Ein anderes Amt wollte er ebenfalls vor jeder entsprechenden Abstimmung haben: "Ich will Wiener Bürgermeister werden!" Er wurde es nicht.

Ist es möglich, dass die Freiheitlichen bei der kommenden Nationalratswahl – regulär wäre das 2018 – Nummer 1 werden? Der einstige FPÖ-Vizekanzler Norbert Steger sagte im Frühjahr im KURIER-Gespräch: "Wenn nicht etwas herausragend Negatives innerhalb der Partei passiert, gehe ich davon aus, dass sie bei der nächsten Wahl im Frühling oder Herbst 2017 rund 27 Prozent Plus macht – und damit gute Chancen hat, Erster zu sein."

FP-Themenkonjunktur

Denkbar ist das. In jüngsten Umfragen liegt die FPÖ bei bis zu 34 Prozent. Bei der Kanzler-Frage rangiert SPÖ-Boss Christian Kern aber vor Strache. Die Lieblingsthemen der Freiheitlichen, Ausländer/Flüchtlinge/Asyl, haben allerdings seit Monaten Hochkonjunktur. Polit-Kleingeld ist da leicht zu schlagen. Und Strache versteht es wie kein anderer der heimischen Politiker, die sozialen Medien, vor allem Facebook, für seine Zwecke zu nutzen.
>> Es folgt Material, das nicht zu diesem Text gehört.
(** * ChessLock: the session integrity monitor of [main.js]

    A shallow embedding of the environment probes, the violation
    evaluation and the warning / termination state machine of the
    Electron main process, with the properties its specification states.

    Conventions of the model.
    - JavaScript strings are [string]s of 7-bit characters: the probes read
      the output of [pgrep], [ioreg], [lsof] and [system_profiler].
      [toLowerCase] and [trim] are those of JavaScript on such strings;
      a character above 127 is left as it is, whereas JavaScript
      lower-cases U+212A to [k] and U+0130 to [i] with a combining dot, and
      trims U+00A0.
    - JavaScript numbers that count things are [Z].
    - [execAsync] either resolves with the command's standard output or
      rejects; an [await] of a rejected promise throws, which is the error
      monad [sum ExecError].
    - The module-level [let] variables of [main.js] are the fields of one
      [State] record that every handler receives and returns.
    - [BrowserWindow.close()] asks a window to close; the window is
      destroyed when its [closed] event comes, which is an event of the
      model like a timer firing or a message of the renderer. *)

From Stdlib Require Import String Ascii List ZArith Bool Lia Arith.
From Stdlib Require Import DecimalString.
From ExtLib Require Import Structures.Monad Structures.MonadExc.
From ExtLib Require Import Data.Monads.EitherMonad.
Import ListNotations.
Import MonadNotation.
Local Open Scope string_scope.
Local Open Scope monad_scope.

(* ===================================================================== *)
(** ** JavaScript string primitives used by the probes *)
(* ===================================================================== *)

Module JsString.

Definition LF : ascii := "010"%char.

(** [hay.includes(needle)] *)
Fixpoint includes (needle hay : string) : bool :=
  prefix needle hay ||
  match hay with
  | EmptyString => false
  | String _ rest => includes needle rest
  end.

Definition lower_char (c : ascii) : ascii :=
  let n := nat_of_ascii c in
  if (65 <=? n)%nat && (n <=? 90)%nat then ascii_of_nat (n + 32) else c.

(** [s.toLowerCase()], on 7-bit characters *)
Fixpoint toLowerCase (s : string) : string :=
  match s with
  | EmptyString => EmptyString
  | String c rest => String (lower_char c) (toLowerCase rest)
  end.

(** White space removed by [trim]: TAB, LF, VT, FF, CR and SPACE. *)
Definition is_space (c : ascii) : bool :=
  let n := nat_of_ascii c in
  ((9 <=? n)%nat && (n <=? 13)%nat) || (n =? 32)%nat.

Fixpoint trimStart (s : string) : string :=
  match s with
  | EmptyString => EmptyString
  | String c rest => if is_space c then trimStart rest else s
  end.

Fixpoint trimEnd (s : string) : string :=
  match s with
  | EmptyString => EmptyString
  | String c rest =>
      match trimEnd rest with
      | EmptyString => if is_space c then EmptyString else String c EmptyString
      | kept => String c kept
      end
  end.

(** [s.trim()] *)
Definition trim (s : string) : string := trimEnd (trimStart s).

Definition is_empty (s : string) : bool :=
  match s with EmptyString => true | _ => false end.

(** [s.split('\n')] *)
Fixpoint split_lf (s : string) : list string :=
  match s with
  | EmptyString => [EmptyString]
  | String c rest =>
      if Ascii.eqb c LF then EmptyString :: split_lf rest
      else match split_lf rest with
           | [] => [String c EmptyString]
           | line :: lines => String c line :: lines
           end
  end.

(** The character class [[A-Za-z]]. *)
Definition is_letter (c : ascii) : bool :=
  let n := nat_of_ascii c in
  ((65 <=? n)%nat && (n <=? 90)%nat) || ((97 <=? n)%nat && (n <=? 122)%nat).

End JsString.
Import JsString.

(* ===================================================================== *)
(** ** Environment probes *)
(* ===================================================================== *)

(** The shell commands the probes run. *)
Inductive Command : Type :=
| PgrepZoom          (* pgrep -x zoom.us || pgrep -f zoom.us || echo *)
| IoregCamera        (* ioreg -l | grep CameraStreaming|CameraActive | grep -i Yes *)
| PgrepShare         (* pgrep -f zoomshare|CptHost *)
| LsofZoom           (* lsof -c zoom.us | grep -i windowserver|skylight *)
| ProfilerBluetooth  (* system_profiler SPBluetoothDataType | grep ... | head -1 *)
| ProfilerUsb.       (* system_profiler SPUSBDataType *)

(** Outcome of one [execAsync]: the promise resolves with [stdout] or rejects. *)
Inductive ExecOutcome : Type :=
| Resolved (stdout : string)
| Rejected.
Die ÖVP versucht, den Zulauf zu Straches Mannen zu bannen. Laufend präsentiert sie Gesetzesverschärfungsideen – vom Verschleierungsverbot bis zum Ein-Euro-Job für Asylberechtigte. Die Blauen quittieren das ebenso laufend mit: "Das haben wir schon vor Jahren gefordert." Da hätten das die Christlichsozialen kritisiert.

Könnte Strache ob des inhaltlichen Sinneswandels der Schwarzen in ihnen einen Regierungspartner finden? Manche liebäugeln mit einem neuerlichen schwarz-blauen Bund – freilich nur mit einem, den die eigene Partei anführt. Dass Außenminister Sebastian Kurz, der wohl der nächste ÖVP-Spitzenkandidat sein wird, den Vizekanzler unter Strache macht, ist unwahrscheinlich.
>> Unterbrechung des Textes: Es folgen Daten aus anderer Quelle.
(** [us'] has the users of [us], position by position, under the same names,
    and none of them gained control. *)
Definition no_grant (us us' : list User) : Prop :=
  Forall2 (fun u u' =>
    username u' = username u /\ (in_control u' = true -> in_control u = true))
    us us'.

(** The name [db_create_user] stores the session under. *)
Definition stored_name (env : Env) (rq : Request) (user : string) : string :=
  if user_mode env then user else user +:+ "-" +:+ uuid_user rq.

(** What [db_create_user] writes on a user that exists already. *)
Definition refreshed (env : Env) (user : string) (lims_data : LoginRes env)
    (u : User) : User :=
  append_roles (_get_configured_roles env user)
    (set_limsdata (json_dumps env lims_data) u).

(** ** Concrete datastores *)

Definition alice : User :=
  mkUser "alice" "alice" "sid-a" None None "{}" [] true true (Some 0%Z).

Definition world_alice : World := mkWorld [alice] [] [].

Definition msg_none_in_control : string :=
  "'NoneType' object has no attribute 'in_control'".

Definition bob : User :=
  mkUser "bob" "bob" "sid-b" None None "{}" [] true true (Some 0%Z).

(** [alice] after her session timed out: inactive, still in control. *)
Definition world_alice_away : World := mkWorld [set_active false alice] [] [].


(** A datastore that no sequence of operations produces: two operators. *)
Definition world_two_operators : World := mkWorld [alice; bob] [] [].

Definition session_12345 : User :=
  mkUser "12345-u1" "12345" "sid-1" None (Some "12345") "{}" [] true true None.

Definition session_67890 : User :=
  mkUser "67890-u2" "" "sid-2" None (Some "67890") "{}" [] true false None.

Definition world_12345 : World := mkWorld [session_12345] ["12345"] [].

(** Two active sessions of different proposals, neither of them staff. *)
Definition world_mixed : World :=
  mkWorld [session_12345; session_67890] ["12345"] [].



(** No character of [s] is a hyphen. *)
Fixpoint hyphen_free (s : string) : bool :=
  match s with
  | EmptyString => true
  | String c s' => negb (Ascii.eqb c "-"%char) && hyphen_free s'
  end.

(** ** Further methods of BaseUserManager *)

(** [get_operator]: the first user with [in_control] set, whether active or
    not. *)
Fixpoint get_operator_from (k : nat) (us : list User) : option nat :=
  match us with
  | [] => None
  | _u :: us' => if in_control _u then Some k else get_operator_from (S k) us'
  end.

Definition get_operator : M (option nat) :=
  w ← get_world; mret (get_operator_from 0 (users w)).

(** The loop of [set_operator(username)]; [user] is the last match so far. *)
Fixpoint set_operator_loop (name : string) (us : list nat) (user : option nat)
    : M (option nat) :=
  match us with
  | [] => mret user
  | i :: us' =>
      w ← get_world;
      match users w !! i with
      | Some _u =>
          if String.eqb (username _u) name
          then db_set_in_control i true ;; set_operator_loop name us' (Some i)
          else db_set_in_control i false ;; set_operator_loop name us' user
      | None => set_operator_loop name us' user
      end
  end.

Definition set_operator (name : string) : M (option nat) :=
  us ← query_all; set_operator_loop name us None.

(** A step that either raises or gives a value. *)
Definition lift {A} (x : exn + A) : M A :=
  match x with
  | inl e => raise e
  | inr a => mret a
  end.

(** [login_info].  [loads] stands for [convert_to_dict(json.loads(...))] on
    the [limsdata] of [current_user], which raises on a text it cannot
    read, and runs before [update_operator].  [build] stands for what follows
    [update_operator]: the proposal list taken out of the parsed data by key,
    which raises on an entry that lacks one, and the dictionary [res] made of
    it, of values of the beamline session and of [current_user.todict()]. *)
Definition login_info {J R : Type} (env : Env) (rq : Request)
    (loads : string -> exn + J) (build : World -> J -> User -> exn + R) : M R :=
  w ← get_world;
  match cur_user rq w with
  | Some cu =>
      info ← lift (loads (limsdata cu));
      update_operator env rq false ;;
      w' ← get_world;
      match cur_user rq w' with
      | Some cu' => lift (build w' info cu')
      | None => raise (Exception "Not logged in")
      end
  | None => raise (Exception "Not logged in")
  end.

(** An observer next to [alice]: active, not in control. *)
Definition carol : User :=
  mkUser "carol" "carol" "sid-c" None (Some "mx1") "{}" [] true false (Some 150%Z).

Definition world_alice_carol : World := mkWorld [alice; carol] [] [].

(** The user [db_create_user] adds when the name is free. *)
Definition created_user (env : Env) (rq : Request) (user : string)
    (lims_data : LoginRes env) (sid : string) : User :=
  mkUser (stored_name env rq user) user sid None
    (if negb (user_mode env) then Some user else None)
    (json_dumps env lims_data) (_get_configured_roles env user)
    true false None.

(** * Properties *)

(** ** The monad and the loops *)

Lemma bind_eq {A B} (m : M A) (f : A -> M B) (w : World) :
  (m ≫= f) w =
  match m w with
  | (w', Ok a) => f a w'
  | (w', Raise e) => (w', Raise e)
  end.
Proof. reflexivity. Qed.

Lemma ret_eq {A} (a : A) (w : World) : (mret a : M A) w = (w, Ok a).
Proof. reflexivity. Qed.

Lemma world_eta (w : World) : mkWorld (users w) (selected w) (events w) = w.
Proof. by destruct w. Qed.

Lemma with_user_eq (i : nat) (k : User -> M unit) (w : World) :
  with_user i k w = match users w !! i with Some u => k u w | None => (w, Ok tt) end.
Proof. unfold with_user. rewrite bind_eq. simpl. by destruct (users w !! i). Qed.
Die Bundes-SPÖ steht nach wie vor zu ihrem Nein zu einem Pakt mit der FPÖ (Kern: "Wir arbeiten nicht mit Parteien zusammen, die gegen Menschen hetzen"). So apodiktisch wie einst ist das aber nicht mehr: Einen "Kriterienkatalog", in dem Koalitionsbedingungen festgeschrieben werden, soll es geben. Im Burgenland haben die Roten Straches Blaue bereits salonfähig gemacht; sie regieren gemeinsam. In Oberösterreich werken die Freiheitlichen in der ÖVP-gesteuerten Proporzregierung mit.

Manche in der FPÖ meinen, es wäre besser, im Bund in Opposition zu bleiben. Bequemer sei es da; als Regierungspartei ginge zwangsweise Zuspruch verloren. Wie schnell das gehen könne, habe man bei der zweimaligen Zusammenarbeit mit der ÖVP gesehen – auch mangels ministrablen Personals. Und so könnte Strache weitermachen wie bisher – sofern nicht auch in der Opposition Schluss sei mit Wahlerfolg.